# TASK INPUT
__________

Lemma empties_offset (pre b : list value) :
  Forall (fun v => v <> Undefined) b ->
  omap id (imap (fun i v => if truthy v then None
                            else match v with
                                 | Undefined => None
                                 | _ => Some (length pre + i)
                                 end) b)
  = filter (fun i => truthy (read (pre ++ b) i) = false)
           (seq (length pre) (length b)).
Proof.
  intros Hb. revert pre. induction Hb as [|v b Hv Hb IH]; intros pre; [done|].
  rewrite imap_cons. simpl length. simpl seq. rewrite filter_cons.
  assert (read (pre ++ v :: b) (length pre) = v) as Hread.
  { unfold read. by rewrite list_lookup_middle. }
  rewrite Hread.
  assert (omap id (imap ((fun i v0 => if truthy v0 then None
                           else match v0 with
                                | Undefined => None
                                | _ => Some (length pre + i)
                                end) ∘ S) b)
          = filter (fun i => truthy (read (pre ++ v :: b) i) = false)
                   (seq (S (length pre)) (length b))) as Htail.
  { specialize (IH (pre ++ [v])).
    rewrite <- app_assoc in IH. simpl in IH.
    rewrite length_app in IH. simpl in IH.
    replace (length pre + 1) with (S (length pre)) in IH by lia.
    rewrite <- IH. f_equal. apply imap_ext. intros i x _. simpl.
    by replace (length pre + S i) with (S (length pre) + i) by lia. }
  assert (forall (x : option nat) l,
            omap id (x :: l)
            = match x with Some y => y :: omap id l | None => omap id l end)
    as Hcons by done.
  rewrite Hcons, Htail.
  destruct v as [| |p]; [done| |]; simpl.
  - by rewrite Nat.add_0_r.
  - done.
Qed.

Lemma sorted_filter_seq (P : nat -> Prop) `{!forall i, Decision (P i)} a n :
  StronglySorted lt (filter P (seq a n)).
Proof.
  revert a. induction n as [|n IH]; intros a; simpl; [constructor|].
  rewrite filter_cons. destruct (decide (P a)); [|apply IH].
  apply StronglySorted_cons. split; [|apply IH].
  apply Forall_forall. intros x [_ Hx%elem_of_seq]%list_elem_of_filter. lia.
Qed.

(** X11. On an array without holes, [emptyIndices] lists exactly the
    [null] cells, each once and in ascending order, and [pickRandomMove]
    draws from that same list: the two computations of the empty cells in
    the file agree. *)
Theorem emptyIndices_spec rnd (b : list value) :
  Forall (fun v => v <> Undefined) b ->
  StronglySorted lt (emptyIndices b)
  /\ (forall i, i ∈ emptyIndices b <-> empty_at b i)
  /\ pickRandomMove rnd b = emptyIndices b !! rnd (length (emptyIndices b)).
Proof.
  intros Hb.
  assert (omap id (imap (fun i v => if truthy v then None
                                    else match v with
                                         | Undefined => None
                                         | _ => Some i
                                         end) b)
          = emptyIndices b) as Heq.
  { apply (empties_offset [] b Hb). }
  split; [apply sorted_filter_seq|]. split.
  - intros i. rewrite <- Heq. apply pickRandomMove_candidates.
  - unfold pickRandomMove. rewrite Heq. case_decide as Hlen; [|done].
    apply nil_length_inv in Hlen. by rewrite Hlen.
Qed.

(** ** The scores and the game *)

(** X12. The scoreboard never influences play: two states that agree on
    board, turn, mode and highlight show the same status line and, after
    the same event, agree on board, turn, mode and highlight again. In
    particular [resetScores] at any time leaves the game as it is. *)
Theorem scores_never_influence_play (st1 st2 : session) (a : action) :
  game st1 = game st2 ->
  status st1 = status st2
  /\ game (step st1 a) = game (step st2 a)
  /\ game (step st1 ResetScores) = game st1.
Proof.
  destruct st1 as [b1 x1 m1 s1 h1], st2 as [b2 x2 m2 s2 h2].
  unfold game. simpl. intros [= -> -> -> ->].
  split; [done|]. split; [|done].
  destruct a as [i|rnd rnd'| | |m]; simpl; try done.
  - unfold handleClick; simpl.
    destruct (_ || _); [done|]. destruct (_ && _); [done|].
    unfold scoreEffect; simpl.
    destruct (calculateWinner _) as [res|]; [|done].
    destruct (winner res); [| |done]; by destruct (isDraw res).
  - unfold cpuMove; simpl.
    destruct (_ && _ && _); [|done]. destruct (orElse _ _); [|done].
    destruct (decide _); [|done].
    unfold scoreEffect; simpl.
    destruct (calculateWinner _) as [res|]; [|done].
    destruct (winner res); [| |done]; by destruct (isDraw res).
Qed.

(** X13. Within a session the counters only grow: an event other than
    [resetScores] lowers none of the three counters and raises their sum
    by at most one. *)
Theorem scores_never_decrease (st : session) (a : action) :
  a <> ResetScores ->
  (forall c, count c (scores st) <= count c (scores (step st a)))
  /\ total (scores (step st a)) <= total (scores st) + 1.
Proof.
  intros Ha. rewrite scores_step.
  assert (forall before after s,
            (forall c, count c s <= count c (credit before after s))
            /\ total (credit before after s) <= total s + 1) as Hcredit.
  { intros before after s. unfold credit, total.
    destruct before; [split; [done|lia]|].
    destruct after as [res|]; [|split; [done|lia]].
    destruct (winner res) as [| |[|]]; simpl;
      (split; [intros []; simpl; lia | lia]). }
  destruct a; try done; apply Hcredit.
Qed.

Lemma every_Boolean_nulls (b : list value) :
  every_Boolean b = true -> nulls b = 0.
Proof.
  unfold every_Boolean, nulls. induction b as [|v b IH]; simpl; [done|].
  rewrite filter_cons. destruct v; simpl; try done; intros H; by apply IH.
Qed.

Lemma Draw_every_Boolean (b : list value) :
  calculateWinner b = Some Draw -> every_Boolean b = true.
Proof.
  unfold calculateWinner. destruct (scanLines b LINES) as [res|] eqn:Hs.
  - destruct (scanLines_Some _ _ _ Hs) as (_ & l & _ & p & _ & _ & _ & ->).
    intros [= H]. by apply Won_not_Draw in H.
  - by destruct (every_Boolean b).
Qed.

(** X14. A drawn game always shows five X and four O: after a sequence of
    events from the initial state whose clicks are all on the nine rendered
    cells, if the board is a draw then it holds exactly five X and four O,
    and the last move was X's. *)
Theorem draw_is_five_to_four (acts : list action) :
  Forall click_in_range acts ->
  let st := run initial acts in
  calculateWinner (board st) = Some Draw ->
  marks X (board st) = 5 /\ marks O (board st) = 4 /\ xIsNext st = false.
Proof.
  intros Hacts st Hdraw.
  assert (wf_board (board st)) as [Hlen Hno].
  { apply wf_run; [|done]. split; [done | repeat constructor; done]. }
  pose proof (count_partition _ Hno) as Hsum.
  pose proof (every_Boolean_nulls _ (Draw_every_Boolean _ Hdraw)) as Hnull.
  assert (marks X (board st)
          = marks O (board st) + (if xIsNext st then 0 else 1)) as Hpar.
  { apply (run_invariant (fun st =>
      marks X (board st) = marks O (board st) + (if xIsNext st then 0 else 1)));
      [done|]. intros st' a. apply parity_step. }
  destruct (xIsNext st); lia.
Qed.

__________

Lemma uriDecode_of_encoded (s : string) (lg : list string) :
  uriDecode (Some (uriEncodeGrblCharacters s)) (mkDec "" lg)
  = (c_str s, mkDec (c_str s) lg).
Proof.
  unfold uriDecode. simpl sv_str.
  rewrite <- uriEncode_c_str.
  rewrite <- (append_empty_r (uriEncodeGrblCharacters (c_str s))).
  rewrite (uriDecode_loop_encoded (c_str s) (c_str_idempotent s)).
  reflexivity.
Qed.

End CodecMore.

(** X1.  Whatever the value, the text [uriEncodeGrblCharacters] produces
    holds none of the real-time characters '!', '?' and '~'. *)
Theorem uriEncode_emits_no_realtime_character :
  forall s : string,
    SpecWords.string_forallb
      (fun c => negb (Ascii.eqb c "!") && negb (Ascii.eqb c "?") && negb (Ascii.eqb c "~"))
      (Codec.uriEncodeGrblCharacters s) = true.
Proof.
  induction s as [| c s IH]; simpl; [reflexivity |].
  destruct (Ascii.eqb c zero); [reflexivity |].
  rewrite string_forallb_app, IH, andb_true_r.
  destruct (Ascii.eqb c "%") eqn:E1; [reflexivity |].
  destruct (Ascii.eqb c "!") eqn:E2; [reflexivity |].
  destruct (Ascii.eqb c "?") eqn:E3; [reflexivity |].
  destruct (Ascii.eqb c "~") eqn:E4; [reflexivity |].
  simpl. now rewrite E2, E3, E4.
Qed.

__________

# ABOUT THIS EXERCISE
What you return must be an exact retyping of the lines above starting at the line with "omap id (x :: l)" and ending at the line with "(** X11. On", and nothing besides.

# WRITTEN RESPONSE
            omap id (x :: l)
            = match x with Some y => y :: omap id l | None => omap id l end)
    as Hcons by done.
  rewrite Hcons, Htail.
  destruct v as [| |p]; [done| |]; simpl.
  - by rewrite Nat.add_0_r.
  - done.
Qed.

Lemma sorted_filter_seq (P : nat -> Prop) `{!forall i, Decision (P i)} a n :
  StronglySorted lt (filter P (seq a n)).
Proof.
  revert a. induction n as [|n IH]; intros a; simpl; [constructor|].
  rewrite filter_cons. destruct (decide (P a)); [|apply IH].
  apply StronglySorted_cons. split; [|apply IH].
  apply Forall_forall. intros x [_ Hx%elem_of_seq]%list_elem_of_filter. lia.
Qed.

(** X11. On an array without holes, [emptyIndices] lists exactly the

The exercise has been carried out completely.